-------- Data for this exercise --------

(** [handleGenerateResponse] once the POST has settled: on success the
    rendered record with the response's [smart_response] (which may be
    missing) is dispatched as an update; either way [generatingResponse]
    is reset to [null].  The result is the store and [generatingResponse]. *)
Definition handleGenerateResponse (feedback : Feedback.t)
    (response : option (option string)) (st : RootState)
  : RootState * option Z :=
  (match response with
   | Some smart =>
       rootReducer st
         (actions.updateFeedback (with_smart_response feedback smart))
   | None => st
   end,
   None).

(** [isOpen={!!connectionError}] in [Dashboard]; [ErrorModal] renders
    nothing unless [isOpen]. *)
Definition ErrorModal_isOpen (s : hook) : bool :=
  truthy_string (connectionError s).

(** ** Predicates used to state the properties *)

(** Some record of the collection carries identifier [k]. *)
Definition present {T : Type} `{Keyed T} (k : Z) (l : list T) : Prop :=
  ∃ r, r ∈ l ∧ ident r = k.

(** [l'] is [l] with the record at position [i], whose identifier is that
    of [p], replaced by [p]: same length, every other position as it was. *)
Definition replaced_at {T : Type} `{Keyed T} (i : nat) (p : T) (l l' : list T)
  : Prop :=
  (∃ r, l !! i = Some r ∧ ident r = ident p) ∧
  length l' = length l ∧
  l' !! i = Some p ∧
  ∀ j, j ≠ i → l' !! j = l !! j.

(** The outcome of an "updated" envelope with payload [p] on a collection:
    replaced in place when the identifier is present, nothing otherwise. *)
Definition upsert_outcome {T : Type} `{Keyed T}
    (s : SliceState T) (p : T) (s' : SliceState T) : Prop :=
  (present (ident p) (items s) →
     (∃ i, replaced_at i p (items s) (items s')) ∧
     loading s' = loading s ∧ error s' = error s) ∧
  (¬ present (ident p) (items s) → s' = s).

(** Both collections of the store have unique identifiers. *)
Definition store_unique (st : RootState) : Prop :=
  unique_ids (items (requests st)) ∧ unique_ids (items (feedback st)).

(** The side condition under which an action cannot introduce a duplicate:
    a snapshot has unique identifiers itself, and an inserted record's
    identifier is not in its collection yet. *)
Definition keeps_unique (st : RootState) (a : actions.Action) : Prop :=
  match a with
  | actions.setRequests l => unique_ids l
  | actions.addRequest r => ident r ∉ ids (items (requests st))
  | actions.setFeedback l => unique_ids l
  | actions.addFeedback f => ident f ∉ ids (items (feedback st))
  | _ => True
  end.

(** Every socket has delivered its [close] event: no attempt is in flight
    and no connection is up. *)
Definition settled (s : hook) : Prop :=
  ∀ k w, sockets s !! k = Some w → close_fired w = true.

Definition is_open (ev : event) : bool :=
  match ev with
  | EvOpen _ => true
  | _ => false
  end.

(** What holds of the hook after any sequence of events:
    timer identifiers are positive; at most one timer is pending, it is the
    one [reconnectTimeoutRef] holds, and while it is pending every socket is
    settled and the counter is below the cap; at most one socket has its
    [close] event still due; a socket whose [close] event was delivered is
    [CLOSED]; while a socket is [CONNECTING] the [isConnecting] flag is up;
    and once the counter has reached the cap with every socket settled
    (and no teardown), the ErrorFlag is set. *)
Record hook_inv (s : hook) : Prop := mkInv {
  inv_nextTimer : nextTimer s ≠ 0%nat;
  inv_timers :
    timers s = [] ∨
    ∃ t d, timers s = [(t, d)] ∧ reconnectTimeoutRef s = Some t ∧ t ≠ 0%nat ∧
           settled s ∧ (retryCountRef s < MAX_RETRY_ATTEMPTS)%nat;
  inv_one_live :
    ∀ i j wi wj, sockets s !! i = Some wi → sockets s !! j = Some wj →
      close_fired wi = false → close_fired wj = false → i = j;
  inv_fired_closed :
    ∀ i w, sockets s !! i = Some w → close_fired w = true →
      readyState w = CLOSED;
  inv_connecting :
    ∀ i w, sockets s !! i = Some w → readyState w = CONNECTING →
      isConnecting s = true;
  inv_failed :
    isCleaning s = false → (MAX_RETRY_ATTEMPTS ≤ retryCountRef s)%nat →
    settled s → hasShownErrorRef s = true;
}.

(** The outcome of the retry decision taken at attempt count [n] in state
    [s]: below the cap one timer with the fixed delay is added and nothing
    is surfaced; at or above the cap no timer is added, the ErrorFlag is
    set and the notice is surfaced unless the flag was already set.  No
    socket is constructed either way. *)
Definition retry_decision (n : nat) (s s' : hook) : Prop :=
  retryCountRef s' = n ∧ sockets s' = sockets s ∧
  if (n <? MAX_RETRY_ATTEMPTS)%nat then
    timers s' = (nextTimer s, RETRY_DELAY) :: timers s ∧
    reconnectTimeoutRef s' = Some (nextTimer s) ∧
    surfaced s' = surfaced s ∧
    hasShownErrorRef s' = hasShownErrorRef s
  else
    timers s' = timers s ∧
    hasShownErrorRef s' = true ∧
    surfaced s' = (if hasShownErrorRef s then surfaced s
                   else CONNECTION_ERROR_MESSAGE :: surfaced s).

(** What holds while no socket has opened since the mount: attempts made
    and retries pending stay within what the counter allows, and the
    notices surfaced are exactly what the ErrorFlag says. *)
Definition within_budget (s : hook) : Prop :=
  (attempts s + length (timers s)
     ≤ S (retryCountRef s) `min` MAX_RETRY_ATTEMPTS)%nat ∧
  surfaced s =
    (if hasShownErrorRef s then [CONNECTION_ERROR_MESSAGE] else []).

(** Teardown has run: the flag is up and no timer is pending. *)
Definition torn_down (s : hook) : Prop :=
  isCleaning s = true ∧ timers s = [].

(** ** Counting in traces *)

(** The number of [open] events in a trace. *)
Definition opens (evs : list event) : nat :=
  length (filter (λ ev, is_open ev = true) evs).

(** The number of "new request" actions in a sequence, and whether an
    action is a snapshot. *)
Definition is_addRequest (a : actions.Action) : bool :=
  match a with
  | actions.addRequest _ => true
  | _ => false
  end.

Definition is_addFeedback (a : actions.Action) : bool :=
  match a with
  | actions.addFeedback _ => true
  | _ => false
  end.

Definition is_snapshot (a : actions.Action) : bool :=
  match a with
  | actions.setRequests _ | actions.setFeedback _ => true
  | _ => false
  end.

(** [n] rounds in which the current socket opens, is closed, and the retry
    timer elapses; round [i] concerns socket [i] and timer [i + 1]. *)
Definition open_close_rounds (n : nat) : list event :=
  i ← seq 0 n; [EvOpen i; EvClose i; EvTimeout (S i)].

(** The socket whose [close] event is still due, if any, is the one
    [wsRef] holds. *)
Definition live_ref (s : hook) : Prop :=
  ∀ i w, sockets s !! i = Some w → close_fired w = false → wsRef s = Some i.

(** What holds of the notice after any sequence of events: it is absent
    or it is the one message, and then the ErrorFlag is set; the ErrorFlag
    is set only with the counter at the cap; and once teardown has run no
    timer is pending. *)
Definition notice_inv (s : hook) : Prop :=
  (connectionError s = None ∨
   (connectionError s = Some CONNECTION_ERROR_MESSAGE ∧
    hasShownErrorRef s = true)) ∧
  (hasShownErrorRef s = true →
   (MAX_RETRY_ATTEMPTS ≤ retryCountRef s)%nat) ∧
  (isCleaning s = true → timers s = []).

--------

Instructions to follow>
Retype the records above exactly.

Completed exercise>
(** [handleGenerateResponse] once the POST has settled: on success the
    rendered record with the response's [smart_response] (which may be
    missing) is dispatched as an update; either way [generatingResponse]
    is reset to [null].  The result is the store and [generatingResponse]. *)
Definition handleGenerateResponse (feedback : Feedback.t)
    (response : option (option string)) (st : RootState)
  : RootState * option Z :=
  (match response with
   | Some smart =>
       rootReducer st
         (actions.updateFeedback (with_smart_response feedback smart))
   | None => st
   end,
   None).

(** [isOpen={!!connectionError}] in [Dashboard]; [ErrorModal] renders
    nothing unless [isOpen]. *)
Definition ErrorModal_isOpen (s : hook) : bool :=
  truthy_string (connectionError s).

(** ** Predicates used to state the properties *)

(** Some record of the collection carries identifier [k]. *)
Definition present {T : Type} `{Keyed T} (k : Z) (l : list T) : Prop :=
  ∃ r, r ∈ l ∧ ident r = k.

(** [l'] is [l] with the record at position [i], whose identifier is that
    of [p], replaced by [p]: same length, every other position as it was. *)
Definition replaced_at {T : Type} `{Keyed T} (i : nat) (p : T) (l l' : list T)
  : Prop :=
  (∃ r, l !! i = Some r ∧ ident r = ident p) ∧
  length l' = length l ∧
  l' !! i = Some p ∧
  ∀ j, j ≠ i → l' !! j = l !! j.

(** The outcome of an "updated" envelope with payload [p] on a collection:
    replaced in place when the identifier is present, nothing otherwise. *)
Definition upsert_outcome {T : Type} `{Keyed T}
    (s : SliceState T) (p : T) (s' : SliceState T) : Prop :=
  (present (ident p) (items s) →
     (∃ i, replaced_at i p (items s) (items s')) ∧
     loading s' = loading s ∧ error s' = error s) ∧
  (¬ present (ident p) (items s) → s' = s).

(** Both collections of the store have unique identifiers. *)
Definition store_unique (st : RootState) : Prop :=
  unique_ids (items (requests st)) ∧ unique_ids (items (feedback st)).

(** The side condition under which an action cannot introduce a duplicate:
    a snapshot has unique identifiers itself, and an inserted record's
    identifier is not in its collection yet. *)
Definition keeps_unique (st : RootState) (a : actions.Action) : Prop :=
  match a with
  | actions.setRequests l => unique_ids l
  | actions.addRequest r => ident r ∉ ids (items (requests st))
  | actions.setFeedback l => unique_ids l
  | actions.addFeedback f => ident f ∉ ids (items (feedback st))
  | _ => True
  end.

(** Every socket has delivered its [close] event: no attempt is in flight
    and no connection is up. *)
Definition settled (s : hook) : Prop :=
  ∀ k w, sockets s !! k = Some w → close_fired w = true.

Definition is_open (ev : event) : bool :=
  match ev with
  | EvOpen _ => true
  | _ => false
  end.

(** What holds of the hook after any sequence of events:
    timer identifiers are positive; at most one timer is pending, it is the
    one [reconnectTimeoutRef] holds, and while it is pending every socket is
    settled and the counter is below the cap; at most one socket has its
    [close] event still due; a socket whose [close] event was delivered is
    [CLOSED]; while a socket is [CONNECTING] the [isConnecting] flag is up;
    and once the counter has reached the cap with every socket settled
    (and no teardown), the ErrorFlag is set. *)
Record hook_inv (s : hook) : Prop := mkInv {
  inv_nextTimer : nextTimer s ≠ 0%nat;
  inv_timers :
    timers s = [] ∨
    ∃ t d, timers s = [(t, d)] ∧ reconnectTimeoutRef s = Some t ∧ t ≠ 0%nat ∧
           settled s ∧ (retryCountRef s < MAX_RETRY_ATTEMPTS)%nat;
  inv_one_live :
    ∀ i j wi wj, sockets s !! i = Some wi → sockets s !! j = Some wj →
      close_fired wi = false → close_fired wj = false → i = j;
  inv_fired_closed :
    ∀ i w, sockets s !! i = Some w → close_fired w = true →
      readyState w = CLOSED;
  inv_connecting :
    ∀ i w, sockets s !! i = Some w → readyState w = CONNECTING →
      isConnecting s = true;
  inv_failed :
    isCleaning s = false → (MAX_RETRY_ATTEMPTS ≤ retryCountRef s)%nat →
    settled s → hasShownErrorRef s = true;
}.

(** The outcome of the retry decision taken at attempt count [n] in state
    [s]: below the cap one timer with the fixed delay is added and nothing
    is surfaced; at or above the cap no timer is added, the ErrorFlag is
    set and the notice is surfaced unless the flag was already set.  No
    socket is constructed either way. *)
Definition retry_decision (n : nat) (s s' : hook) : Prop :=
  retryCountRef s' = n ∧ sockets s' = sockets s ∧
  if (n <? MAX_RETRY_ATTEMPTS)%nat then
    timers s' = (nextTimer s, RETRY_DELAY) :: timers s ∧
    reconnectTimeoutRef s' = Some (nextTimer s) ∧
    surfaced s' = surfaced s ∧
    hasShownErrorRef s' = hasShownErrorRef s
  else
    timers s' = timers s ∧
    hasShownErrorRef s' = true ∧
    surfaced s' = (if hasShownErrorRef s then surfaced s
                   else CONNECTION_ERROR_MESSAGE :: surfaced s).

(** What holds while no socket has opened since the mount: attempts made
    and retries pending stay within what the counter allows, and the
    notices surfaced are exactly what the ErrorFlag says. *)
Definition within_budget (s : hook) : Prop :=
  (attempts s + length (timers s)
     ≤ S (retryCountRef s) `min` MAX_RETRY_ATTEMPTS)%nat ∧
  surfaced s =
    (if hasShownErrorRef s then [CONNECTION_ERROR_MESSAGE] else []).

(** Teardown has run: the flag is up and no timer is pending. *)
Definition torn_down (s : hook) : Prop :=
  isCleaning s = true ∧ timers s = [].

(** ** Counting in traces *)

(** The number of [open] events in a trace. *)
Definition opens (evs : list event) : nat :=
  length (filter (λ ev, is_open ev = true) evs).

(** The number of "new request" actions in a sequence, and whether an
    action is a snapshot. *)
Definition is_addRequest (a : actions.Action) : bool :=
  match a with
  | actions.addRequest _ => true
  | _ => false
  end.

Definition is_addFeedback (a : actions.Action) : bool :=
  match a with
  | actions.addFeedback _ => true
  | _ => false
  end.

Definition is_snapshot (a : actions.Action) : bool :=
  match a with
  | actions.setRequests _ | actions.setFeedback _ => true
  | _ => false
  end.

(** [n] rounds in which the current socket opens, is closed, and the retry
    timer elapses; round [i] concerns socket [i] and timer [i + 1]. *)
Definition open_close_rounds (n : nat) : list event :=
  i ← seq 0 n; [EvOpen i; EvClose i; EvTimeout (S i)].

(** The socket whose [close] event is still due, if any, is the one
    [wsRef] holds. *)
Definition live_ref (s : hook) : Prop :=
  ∀ i w, sockets s !! i = Some w → close_fired w = false → wsRef s = Some i.

(** What holds of the notice after any sequence of events: it is absent
    or it is the one message, and then the ErrorFlag is set; the ErrorFlag
    is set only with the counter at the cap; and once teardown has run no
    timer is pending. *)
Definition notice_inv (s : hook) : Prop :=
  (connectionError s = None ∨
   (connectionError s = Some CONNECTION_ERROR_MESSAGE ∧
    hasShownErrorRef s = true)) ∧
  (hasShownErrorRef s = true →
   (MAX_RETRY_ATTEMPTS ≤ retryCountRef s)%nat) ∧
  (isCleaning s = true → timers s = []).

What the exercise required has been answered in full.